In response to iron (Fe) deficiency, dicots employ a reduction-based mechanism by inducing ferric-chelate reductase (FCR) at the root plasma membrane to enhance Fe uptake. However, the signal pathway leading to FCR induction is still unclear. Here, we found that the Fe-deficiency-induced increase of auxin and nitric oxide (NO) levels in wild-type Arabidopsis (Arabidopsis thaliana) was accompanied by up-regulation of root FCR activity and the expression of the basic helix-loop-helix transcription factor (FIT) and the ferric reduction oxidase 2 (FRO2) genes.

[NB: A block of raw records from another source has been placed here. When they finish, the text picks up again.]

(* ===== verification/Batch.v ===== *)
(** * Batch: the calls of a turn, or those a Resume approved, from their decisions
    to their outputs ([toolBatch], [approvedBatch] and what they use of [run.go]).

    A call's state is a value here; the functions that change it return it. A batch
    cut short has no state yet for the calls it did not reach, [None]. *)

From S2P Require Export Turn.

(** [callState]. [c_done] says whether a later call waits for this one, and then
    whether it is closed. [c_after] are positions in the batch. *)
Record callState := {
  c_call : callRef; c_tool : option Tool; c_args : raw; c_result : Result; c_err : option error;
  c_blocked : bool; c_settled : bool; c_deferred : bool; c_cut : bool; c_ended : bool; c_terminate : bool;
  c_dispatchErr : option error; c_parent : string; c_turn : Z; c_appended : bool; c_notes : list Note;
  c_reason : string; c_key : string; c_dispatched : bool; c_after : list nat; c_done : option bool }.
#[export] Instance eta_callState : Eta callState := fun r =>
  Build_callState (c_call r) (c_tool r) (c_args r) (c_result r) (c_err r) (c_blocked r) (c_settled r) (c_deferred r)
    (c_cut r) (c_ended r) (c_terminate r) (c_dispatchErr r) (c_parent r) (c_turn r) (c_appended r) (c_notes r)
    (c_reason r) (c_key r) (c_dispatched r) (c_after r) (c_done r).

Abbreviation batch := (list callState).

(** [errors.Is(e, target)]. *)
Fixpoint isError (e target : error) : bool :=
  bool_decide (e = target) ||
  match e with
  | Wrap _ e | WireError e => isError e target
  | Join e f => isError e target || isError f target
  | _ => false
  end.

Section Batch.
Context `{Externals} `{Tools} `{Accumulator} {W : Type} {env : Env W}.

(** [isCancellation], given the context's error and its cause. *)
Definition cancellation (err : option error) (done : option (error * error)) : bool :=
  match err, done with
  | Some e, Some (ctxErr, cause) => isError e ctxErr || isError e cause
  | _, _ => false
  end.

Definition isCancellation (err : option error) : M W bool := let! done := ctxDone in ret (cancellation err done).

(** [prepare]. *)
Definition prepare (tools : list Tool) (turn_ : Z) (c : callRef) (args : raw) : M W callState :=
  let! r := get in
  let args := match args with None => Some (Arguments (cr_call c)) | Some _ => args end in
  let args := if bool_decide (bytesOf args = "") then Some "{}" else args in
  ret {| c_call := c; c_tool := Lookup tools (Name (cr_call c)); c_args := args; c_result := noResult; c_err := None;
    c_blocked := false; c_settled := false; c_deferred := false; c_cut := false; c_ended := false; c_terminate := false;
    c_dispatchErr := None; c_parent := ""; c_turn := turn_; c_appended := false; c_notes := []; c_reason := "";
    c_key := runID r +:+ "/" +:+ callID c; c_dispatched := false; c_after := []; c_done := None |}.

(** [resolved]. *)
Definition resolved (p : callState) : M W unit :=
  match c_tool p with
  | None => ret tt
  | Some t => modify (fun r => r <| callTools ::= <[callID (c_call p) := t]> |>)
  end.

(** [finish]: the call as it ends, and whether a consumer failed on its tool_end. *)
Definition ended_ (p : callState) : callState :=
  let result := match c_err p with
    | Some e => (ErrorResult e) <| res_Terminate := res_Terminate (c_result p) |> <| res_Details := res_Details (c_result p) |>
    | None => c_result p
    end in
  p <| c_result := result <| res_Terminate := res_Terminate result || c_terminate p |> |> <| c_ended := true |>.

Definition toolEnd (p : callState) (r : runner) : event := EvToolEnd {|
  te_RunID := runID r; te_Turn := c_turn p; te_CallID := callID (c_call p); te_Name := Name (cr_call (c_call p));
  te_Result := c_result p; te_Err := c_err p; te_Blocked := c_blocked p; te_Deferred := false; te_Reason := c_reason p;
  te_Parent := c_parent p; te_Withdrawn := bool_decide (is_Some (c_dispatchErr p)); te_Cut := c_cut p;
  te_Replayed := false |}.

Definition finish (p : callState) : M W (callState * option error) :=
  let p := ended_ p in
  let! err := errOf (emit (toolEnd p)) in
  ret (p, err).

(** [settle]. *)
Definition settle (p : callState) : M W (callState * option error) :=
  let! judged :=
    match cf_AfterToolCall (cfg env) with
    | Some after =>
        if c_blocked p then ret (inl p)
        else
          let! r := get in
          let! out := try (call (fun h => after h {| tri_RunID := runID r; tri_Turn := c_turn p; tri_Call := c_call p;
            tri_Tool := c_tool p; tri_Args := c_args p; tri_Result := c_result p; tri_Err := c_err p |})) in
          ret (match out with
               | inr e => inr (Wrap "agentturn: after-tool-call hook" e)
               | inl (Some o) => inl (p <| c_result := ov_Result o |> <| c_err := ov_Err o |>)
               | inl None => inl p
               end)
    | None => ret (inl p)
    end in
  match judged with
  | inr e => ret (p, Some e)
  | inl p =>
      let! cut := isCancellation (c_err p) in
      finish (p <| c_cut ::= orb cut |>)
  end.

(** [check]; the name of an unknown tool is not quoted here. *)
Definition refusal (p : callState) : option error :=
  if c_blocked p then c_err p
  else match c_tool p with
  | None => Some (Errorf ("unknown tool " +:+ Name (cr_call (c_call p))))
  | Some _ =>
      if negb (validObject (c_args p)) then Some (Errorf "invalid arguments: expected a JSON object") else c_err p
  end.

Definition check (p : callState) : M W (callState * option error) :=
  let p := p <| c_err := refusal p |> in
  match c_err p with
  | None => ret (p, None)
  | Some e => settle (p <| c_settled := true |> <| c_result := ErrorResult e |>)
  end.

(** [decide]. *)
Definition decided_ (p : callState) (d : ToolDecision) (note : item) : callState :=
  let p := match td_Args d with Some a => p <| c_args := Some a |> | None => p end in
  let p := if negb (bool_decide (td_Note d = "")) && bool_decide (Action d = Allow)
    then p <| c_notes ::= fun ns => ns ++ [{| n_Item := note; n_Mode := InputTool; n_Trigger := noTrigger; n_CallID := "" |}] |>
    else p in
  let p := p <| c_terminate := td_Terminate d |> in
  let reason := if bool_decide (td_Reason d = "") then "call blocked" else td_Reason d in
  match Action d with
  | Block => p <| c_blocked := true |> <| c_err := Some (Errorf reason) |> <| c_reason := reason |>
  | Defer => p <| c_deferred := true |>
  | Allow => p
  end.

Definition decide_ (p : callState) (d : ToolDecision) : M W callState :=
  let! note := (if negb (bool_decide (td_Note d = "")) && bool_decide (Action d = Allow)
    then newMessage RoleDeveloper (td_Note d) else ret Nil) in
  let p := decided_ p d note in
  (if bool_decide (Action d = Defer)
   then modify (fun r => r <| deferred ::= <[callID (c_call p) := {| hc_args := c_args p; hc_decision := d |}]> |>)
   else ret tt) ;;
  ret p.

(** BeforeToolCall's answer for a call of the batch. *)
Definition askPolicy (p : callState) (calls : list callRef) (index : nat) : M W (option ToolDecision + error) :=
  match cf_BeforeToolCall (cfg env) with
  | None => ret (inl None)
  | Some before =>
      let! r := get in
      let! out := try (call (fun h => before h {| tci_RunID := runID r; tci_Turn := turn r; tci_Call := c_call p;
        tci_Tool := c_tool p; tci_Args := c_args p; tci_Batch := calls; tci_Index := Z.of_nat index; tci_Parent := "" |})) in
      ret (match out with inl d => inl d | inr e => inr (Wrap "agentturn: before-tool-call hook" e) end)
  end.

(** The tool_start of a call of the batch, then its tool_end when it is deferred and
    what [check] makes of it otherwise. *)
Definition startCall (p : callState) (d : option ToolDecision) : M W (callState * option error) :=
  let! err := errOf (emit (fun r => EvToolStart {| tst_RunID := runID r; tst_Turn := turn r;
    tst_CallID := callID (c_call p); tst_Name := Name (cr_call (c_call p)); tst_Args := c_args p; tst_Decision := d;
    tst_Parent := ""; tst_Invoked := None; tst_Replayed := false |})) in
  match err with
  | Some e => ret (p, Some e)
  | None =>
      if c_deferred p
      then
        let p := p <| c_settled := true |> <| c_ended := true |> in
        let! err := errOf (emit (fun r => EvToolEnd {| te_RunID := runID r; te_Turn := turn r;
          te_CallID := callID (c_call p); te_Name := Name (cr_call (c_call p)); te_Result := noResult; te_Err := None;
          te_Blocked := false; te_Deferred := true;
          te_Reason := match d with Some d => td_Reason d | None => "" end; te_Parent := "";
          te_Withdrawn := false; te_Cut := false; te_Replayed := false |})) in
        ret (p, err)
      else check p
  end.

(** [preflight]: no state before tool_start. *)
Definition preflight (tools : list Tool) (c : callRef) (calls : list callRef) (index : nat) :
    M W (option callState * option error) :=
  let! r := get in
  let! p := prepare tools (turn r) c None in
  resolved p ;;
  batchCall (callID c) ;;
  let! d := askPolicy p calls index in
  match d with
  | inr e => ret (None, Some e)
  | inl d =>
      let! p := match d with Some d => decide_ p d | None => ret p end in
      let! (p, err) := startCall p d in
      ret (Some p, err)
  end.

(** ** Ending a batch *)

(** A call ended with a failure that is not its own. *)
Definition cutWith (cause : error) (p : callState) : callState :=
  p <| c_settled := true |> <| c_cut := true |> <| c_err := Some cause |> <| c_result := noResult |>.

Definition finishCut (cause : error) (p : callState) : M W callState :=
  let! (p, _) := finish (cutWith cause p) in ret p.

Definition toolOutput (p : callState) : M W input :=
  let! a := fresh in
  ret (Plain (IOutput a {| OutID := ""; OutCallID := callID (c_call p); Output := res_Output (c_result p); OutStatus := "" |})).

(** The first loop of [appendFinished]: the outputs of the calls that finished, and
    whether every call of the batch did. *)
Fixpoint finishedOutputs (b : list (option callState)) : M W (list input * bool) :=
  match b with
  | [] => ret ([], true)
  | None :: b => let! (outs, _) := finishedOutputs b in ret (outs, false)
  | Some p :: b =>
      if negb (c_settled p) || c_deferred p || c_cut p
      then let! (outs, all) := finishedOutputs b in ret (outs, all && c_appended p)
      else if c_appended p then finishedOutputs b
      else
        let! cut := isCancellation (c_err p) in
        if cut : bool then let! (outs, _) := finishedOutputs b in ret (outs, false)
        else
          let! o := toolOutput p in
          let! (outs, all) := finishedOutputs b in
          ret (o :: outs, all)
  end.

Fixpoint holdBatch (b : list (option callState)) : M W unit :=
  match b with
  | [] => ret tt
  | None :: b => holdBatch b
  | Some p :: b => holdNotesOf (callID (c_call p)) (c_notes p) ;; holdBatch b
  end.

(** [appendFinished]. *)
Definition appendFinished (b : list (option callState)) : M W unit :=
  let! (outs, all) := finishedOutputs b in
  holdBatch b ;;
  holdStrays ;;
  notesHeld ;;
  appendItems outs InputTool ;;
  if all : bool then flushNotes else ret tt.

(** [failBatch]: the calls that have not ended are, with the failure. *)
Fixpoint failCalls (cause : error) (b : list (option callState)) : M W (list (option callState)) :=
  match b with
  | [] => ret []
  | None :: b => let! b := failCalls cause b in ret (None :: b)
  | Some p :: b =>
      let! p := (if c_ended p then ret p else finishCut cause p) in
      let! b := failCalls cause b in
      ret (Some p :: b)
  end.

Definition failBatch {A} (b : list (option callState)) (cause : error) : M W A :=
  let! b := failCalls cause b in
  let! _ := try (appendFinished b) in
  fail cause.

(** [abortBatch]: [first] is the first failure of a hook or a consumer. *)
Definition abortCall (cause : error) (first : option error) (p : callState) : M W (callState * option error) :=
  let p := p <| c_settled := true |> <| c_cut := true |> <| c_err := Some cause |> in
  match first with
  | Some _ => let! (p, _) := finish p in ret (p, first)
  | None =>
      let! (p, err) := settle p in
      match err with
      | None => ret (p, None)
      | Some e =>
          if c_ended p then ret (p, Some e)
          else let! (p, _) := finish p in ret (p, Some e)
      end
  end.

Fixpoint abortCalls (cause : error) (first : option error) (b : list (option callState)) :
    M W (list (option callState) * option error) :=
  match b with
  | [] => ret ([], first)
  | None :: b => let! (b, first) := abortCalls cause first b in ret (None :: b, first)
  | Some p :: b =>
      let! (p, first) := (if c_ended p then ret (p, first) else abortCall cause first p) in
      let! (b, first) := abortCalls cause first b in
      ret (Some p :: b, first)
  end.

Definition abortBatch {A} (b : list (option callState)) (cause : error) : M W A :=
  let! (b, first) := abortCalls cause None b in
  let! aerr := errOf (appendFinished b) in
  match first, aerr with
  | Some e, _ => fail e
  | None, Some e => fail e
  | None, None => fail (EStop ReasonAborted NoCause (Some cause) false)
  end.

(** [preflightAll]: [sofar] are the calls before, [rest] those to come. *)
Fixpoint preflightLoop (tools : list Tool) (calls : list callRef) (sofar : batch) (rest : list callRef) : M W batch :=
  match rest with
  | [] => ret sofar
  | c :: rest =>
      let! (p, err) := preflight tools c calls (length sofar) in
      match err with
      | Some e => failBatch (map Some sofar ++ p :: map (fun _ => None) rest) e
      | None =>
          match p with
          | Some p => preflightLoop tools calls (sofar ++ [p]) rest
          | None => ret sofar
          end
      end
  end.

Definition preflightAll (tools : list Tool) (calls : list callRef) : M W batch :=
  let! b := preflightLoop tools calls [] calls in
  let! done := ctxDone in
  match done with
  | Some (_, cause) => abortBatch (map Some b) cause
  | None => ret b
  end.

End Batch.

This was further stimulated by application of exogenous auxin (α-naphthaleneacetic acid) or NO donor (S-nitrosoglutathione [GSNO]), but suppressed by either polar auxin transport inhibition with 1-naphthylphthalamic acid or NO scavenging with 2-(4-carboxyphenyl)-4,4,5,5-tetramethylimidazoline-1-oxyl-3-oxide, tungstate, or N(ω)-nitro-L-arginine methyl ester hydrochloride. On the other hand, the root FCR activity, NO level, and gene expression of FIT and FRO2 were higher in auxin-overproducing mutant yucca under Fe deficiency, which were sharply restrained by 2-(4-carboxyphenyl)-4,4,5,5-tetramethylimidazoline-1-oxyl-3-oxide treatment. The opposite response was observed in a basipetal auxin transport impaired mutant aux1-7, which was slightly rescued by exogenous GSNO application. Furthermore, Fe deficiency or α-naphthaleneacetic acid application failed to induce Fe-deficiency responses in noa1 and nial nia2, two mutants with reduced NO synthesis, but root FCR activities in both mutants could be significantly elevated by GSNO. The inability to induce NO burst and FCR activity was further verified in a double mutant yucca noa1 with elevated auxin production and reduced NO accumulation. Therefore, we presented a novel signaling pathway where NO acts downstream of auxin to activate root FCR activity under Fe deficiency in Arabidopsis.